● What is required: Across the records below, report how many lines include the word "they", stating the number alone.

Collected data
Start of Block

(** * PW-Analyst admin scripts: a shallow embedding and its properties

    The admin panel of PW-Analyst is enhanced by a handful of browser
    scripts: the global initialiser (tooltips, navigation), the tag admin
    helpers, the test-result enhancements (smart tooltips), the colour
    picker widget (two revisions) and the advanced colour picker (colour
    validation, contrast colour, colour history).

    This file embeds the parts of those scripts that carry behaviour worth
    stating: string validation and conversion, tooltip placement, the
    tooltip life cycle with its timers, the click handler of the colour
    presets, the colour history kept in local storage and the exported
    global objects.

    Conventions of the embedding.
    - A script string is a [string]; the patterns used here only look at
      ASCII characters, and [parseInt] trims the white space found among
      the code units below 256.
    - Script numbers are binary64 numbers ([PrimFloat]): the placement of
      a tooltip and the luminance test of [getContrastColor] are computed
      operation by operation, in the order the scripts evaluate them.
      Rationals ([Q]) only serve to say what a rounded sum differs from.
    - [parseInt] yields [option Z]: [None] stands for NaN.
    - Mutable script state (the document, closure variables, pending
      timers, local storage) is threaded explicitly. *)

From Stdlib Require Import ZArith NArith QArith Lia Bool List.
From Stdlib Require Import Ascii String DecimalString.
From Stdlib Require Import Floats Uint63.
Import ListNotations.

Local Open Scope string_scope.
Local Open Scope Z_scope.

(** ** The script runtime: strings, [parseInt], patterns *)

Module JS.

(** Character classes are lists of inclusive ranges, as written between
    square brackets in a pattern. *)
Definition char_range := (ascii * ascii)%type.

Definition in_range (rg : char_range) (c : ascii) : bool :=
  (N_of_ascii (fst rg) <=? N_of_ascii c)%N
  && (N_of_ascii c <=? N_of_ascii (snd rg))%N.

Definition in_ranges (rs : list char_range) (c : ascii) : bool :=
  existsb (fun rg => in_range rg c) rs.

Definition to_upper (c : ascii) : ascii :=
  if in_range ("a", "z")%char c
  then ascii_of_N (N_of_ascii c - 32) else c.

Definition to_lower (c : ascii) : ascii :=
  if in_range ("A", "Z")%char c
  then ascii_of_N (N_of_ascii c + 32) else c.

(** Membership in a class; with the [i] flag a character also matches
    through its other case. *)
Definition in_class (icase : bool) (rs : list char_range) (c : ascii)
  : bool :=
  in_ranges rs c
  || (icase && (in_ranges rs (to_upper c) || in_ranges rs (to_lower c))).

(** The fragment of the pattern language the scripts use. *)
Inductive regex : Type :=
| Chr (c : ascii)
| Class (rs : list char_range)
| Seq (r1 r2 : regex)
| Alt (r1 r2 : regex)
| Opt (r : regex)
| Rep (n : nat) (r : regex)
| Group (r : regex).

Definition captures := list string.

(** The text consumed between a position [s] and a later one [s']. *)
Definition consumed (s s' : string) : string :=
  substring 0 (String.length s - String.length s') s.

(** Backtracking matcher in continuation style: alternatives are tried
    left to right, [Opt] is greedy, a group records what it consumed. *)
Fixpoint rmatch (icase : bool) (r : regex) (s : string) (caps : captures)
         (k : string -> captures -> option captures) {struct r}
  : option captures :=
  match r with
  | Chr c =>
      match s with
      | String c' s' =>
          if in_class icase [(c, c)] c' then k s' caps else None
      | EmptyString => None
      end
  | Class rs =>
      match s with
      | String c' s' => if in_class icase rs c' then k s' caps else None
      | EmptyString => None
      end
  | Seq r1 r2 =>
      rmatch icase r1 s caps (fun s' caps' => rmatch icase r2 s' caps' k)
  | Alt r1 r2 =>
      match rmatch icase r1 s caps k with
      | Some res => Some res
      | None => rmatch icase r2 s caps k
      end
  | Opt r1 =>
      match rmatch icase r1 s caps k with
      | Some res => Some res
      | None => k s caps
      end
  | Rep n r1 =>
      (fix rep (n : nat) (s : string) (caps : captures) {struct n}
         : option captures :=
         match n with
         | O => k s caps
         | S m => rmatch icase r1 s caps (fun s' caps' => rep m s' caps')
         end) n s caps
  | Group r1 =>
      rmatch icase r1 s caps
             (fun s' caps' => k s' (caps' ++ [consumed s s'])%list)
  end.

(** [/^r$/.exec(s)]: the whole of [s] has to be matched; the result
    lists the groups in order. *)
Definition exec_anchored (icase : bool) (r : regex) (s : string)
  : option captures :=
  rmatch icase r s []
         (fun s' caps =>
            match s' with EmptyString => Some caps | _ => None end).

(** [/^r$/.test(s)]. *)
Definition test_anchored (icase : bool) (r : regex) (s : string) : bool :=
  match exec_anchored icase r s with Some _ => true | None => false end.

(** *** [parseInt(s, 16)] *)

(** The white space [parseInt] trims, among the code units below 256:
    tab to carriage return, the space and the no-break space U+00A0. *)
Definition is_space (c : ascii) : bool :=
  let n := N_of_ascii c in
  ((9 <=? n) && (n <=? 13) || (n =? 32) || (n =? 160))%N.

Fixpoint skip_spaces (s : string) : string :=
  match s with
  | String c s' => if is_space c then skip_spaces s' else s
  | EmptyString => s
  end.

Definition hex_digit (c : ascii) : option Z :=
  let n := Z.of_N (N_of_ascii c) in
  if in_range ("0", "9")%char c then Some (n - 48)
  else if in_range ("a", "f")%char c then Some (n - 87)
  else if in_range ("A", "F")%char c then Some (n - 55)
  else None.

(** Reads the longest run of hexadecimal digits; [None] when there is
    no digit at all. *)
Fixpoint hex_run (acc : option Z) (s : string) : option Z :=
  match s with
  | String c s' =>
      match hex_digit c with
      | Some d =>
          hex_run (Some (16 * match acc with Some a => a | None => 0 end
                         + d)) s'
      | None => acc
      end
  | EmptyString => acc
  end.

Definition strip_0x (s : string) : string :=
  match s with
  | String "0" (String "x" s') => s'
  | String "0" (String "X" s') => s'
  | _ => s
  end.

Definition parseInt16 (s : string) : option Z :=
  let s := skip_spaces s in
  let '(sign, s) :=
    match s with
    | String "-" s' => (-1, s')
    | String "+" s' => (1, s')
    | _ => (1, s)
    end in
  option_map (Z.mul sign) (hex_run None (strip_0x s)).

(** What a template literal prints for the result of [parseInt]. *)
Definition number_to_string (n : option Z) : string :=
  match n with
  | Some z => NilZero.string_of_int (Z.to_int z)
  | None => "NaN"
  end.

(** [s.replace(c, '')] with a one-character string [c]: the first
    occurrence is dropped. *)
Fixpoint remove_first (c : ascii) (s : string) : string :=
  match s with
  | String c' s' => if Ascii.eqb c' c then s' else String c' (remove_first c s')
  | EmptyString => EmptyString
  end.

(** [s.substr(start, len)] for a start inside the string. *)
Definition substr (s : string) (start len : nat) : string :=
  substring start len s.

(** The binary64 number of an integer of small magnitude (below 2^53,
    where the conversion is exact). *)
Definition number_of_Z (z : Z) : float :=
  match z with
  | Z0 => PrimFloat.zero
  | Zpos _ => PrimFloat.of_uint63 (Uint63.of_Z z)
  | Zneg p => PrimFloat.opp (PrimFloat.of_uint63 (Uint63.of_Z (Zpos p)))
  end.

Definition number_of_parse (n : option Z) : float :=
  match n with Some z => number_of_Z z | None => PrimFloat.nan end.

(** A global object literal: property names with what they hold. *)
Inductive value : Type :=
| VFunction (name : string)
| VString (s : string)
| VObject (name : string).

Definition object := list (string * value).

Fixpoint get (o : object) (key : string) : option value :=
  match o with
  | (k, v) :: o' => if String.eqb k key then Some v else get o' key
  | [] => None
  end.

Definition is_callable (v : option value) : bool :=
  match v with Some (VFunction _) => true | _ => false end.

End JS.

(** ** Tag admin helpers (static/admin/js/tag_admin.js, first script) *)

Module TagAdmin.
Import JS.

(** [/^#([A-Fa-f0-9]{6}|[A-Fa-f0-9]{3})$/] *)
Definition hexRegex : regex :=
  let digit := Class [("A", "F"); ("a", "f"); ("0", "9")]%char in
  Seq (Chr "#") (Group (Alt (Rep 6 digit) (Rep 3 digit))).

Definition isValidColor (color : string) : bool :=
  match color with
  | EmptyString => false
  | _ => test_anchored false hexRegex color
  end.

(** [/^#?([a-f\d]{2})([a-f\d]{2})([a-f\d]{2})$/i] *)
Definition rgbaRegex : regex :=
  let digit := Class [("a", "f"); ("0", "9")]%char in
  Seq (Opt (Chr "#"))
      (Seq (Group (Rep 2 digit))
           (Seq (Group (Rep 2 digit)) (Group (Rep 2 digit)))).
(** * Verification of [vits/utils.py]

    A shallow embedding of the pitch quantizer [f0_to_coarse], of the
    checkpoint finder [latest_checkpoint_path] and of the checkpoint store
    [save_checkpoint] / [load_checkpoint], with the properties the
    specification states about them.

    Conventions.
    - A finite IEEE value is idealised as a real number ([R]); the two
      special values that [log] produces on a finite argument ([-inf] at
      zero and [nan] below it) are kept, because the masks and the final
      assertion of [f0_to_coarse] treat them differently from numbers.
    - An array or tensor is the list of its elements in C order: every
      operation [f0_to_coarse] uses is element-wise and keeps the shape.
    - A Python exception is a value of [exn]; a call returns a [result],
      and a call with effects is a function of the state it runs in.
    - Paths and parameter names are ASCII strings. *)

From Stdlib Require Import Reals Lra Lia ZArith List String Ascii Bool.
From stdpp Require Import gmap strings list.
Import ListNotations.

(** * Part I: the embedding *)

(** ** Python results and effects *)

Inductive exn : Set :=
| TypeError
| ValueError
| RuntimeError
| AssertionError
| IndexError
| KeyError
| AttributeError.

Inductive result (A : Type) : Type :=
| Ok (a : A)
| Raise (e : exn).
Arguments Ok {A} a.
Arguments Raise {A} e.
(** * ApkTranslator: the batch translation pipeline and the workflow gate

    A shallow embedding of [ApkTranslator.py]: the retrying adapter
    [translate_text_with_ai], the batch loop of [_worker_translate] with
    [_get_translatable_strings] and [_update_tags_from_response], and the
    button gate of [_update_ui_for_state] with the handlers of the
    buttons, the workers they start on threads of their own and the
    callbacks the workers hand to the main loop.

    Python [str] values are modelled as [string] (a sequence of bytes, the
    UTF-8 encoding of the text).  Every pattern the program searches for
    is ASCII, so searching the bytes agrees with searching the code
    points.  White space and letter case are those of ASCII: [strip] and
    [lower] leave the bytes of other characters alone. *)

From Stdlib Require Import String Ascii Bool Arith Lia.
From stdpp Require Import base list.

Local Open Scope string_scope.
Local Open Scope bool_scope.
Local Open Scope nat_scope.

(** ** Python string primitives *)

Module PyStr.

(** [pat in s] *)
Fixpoint contains (pat s : string) : bool :=
  String.prefix pat s ||
  match s with
  | EmptyString => false
  | String _ s' => contains pat s'
  end.

(** [sep.join(parts)] *)
Fixpoint join (sep : string) (parts : list string) : string :=
  match parts with
  | [] => ""
  | [p] => p
  | p :: rest => p ++ sep ++ join sep rest
  end.

(** [s.split(sep)] for a non-empty [sep]: a left-to-right scan for
    non-overlapping occurrences.  [skip] counts the characters of an
    occurrence that are still to be passed over; the head of the result is
    the piece being read. *)
Fixpoint split_go (sep : string) (skip : nat) (s : string) : list string :=
  match s with
  | EmptyString => [""]
  | String c s' =>
      match skip with
      | S k => split_go sep k s'
      | O =>
          if String.prefix sep s
          then "" :: split_go sep (String.length sep - 1) s'
          else match split_go sep 0 s' with
               | piece :: pieces => String c piece :: pieces
               | [] => [String c ""]
               end
      end
  end.

Definition split (sep s : string) : list string := split_go sep 0 s.

(** The characters [str.isspace] accepts among the ASCII ones: space,
    tab, line feed, vertical tab, form feed, carriage return and the four
    separators 0x1c-0x1f. *)
Definition is_space (c : ascii) : bool :=
  let n := nat_of_ascii c in
  ((n =? 32) || ((9 <=? n) && (n <=? 13)) || ((28 <=? n) && (n <=? 31)))%nat.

End of Block

● Response box: 2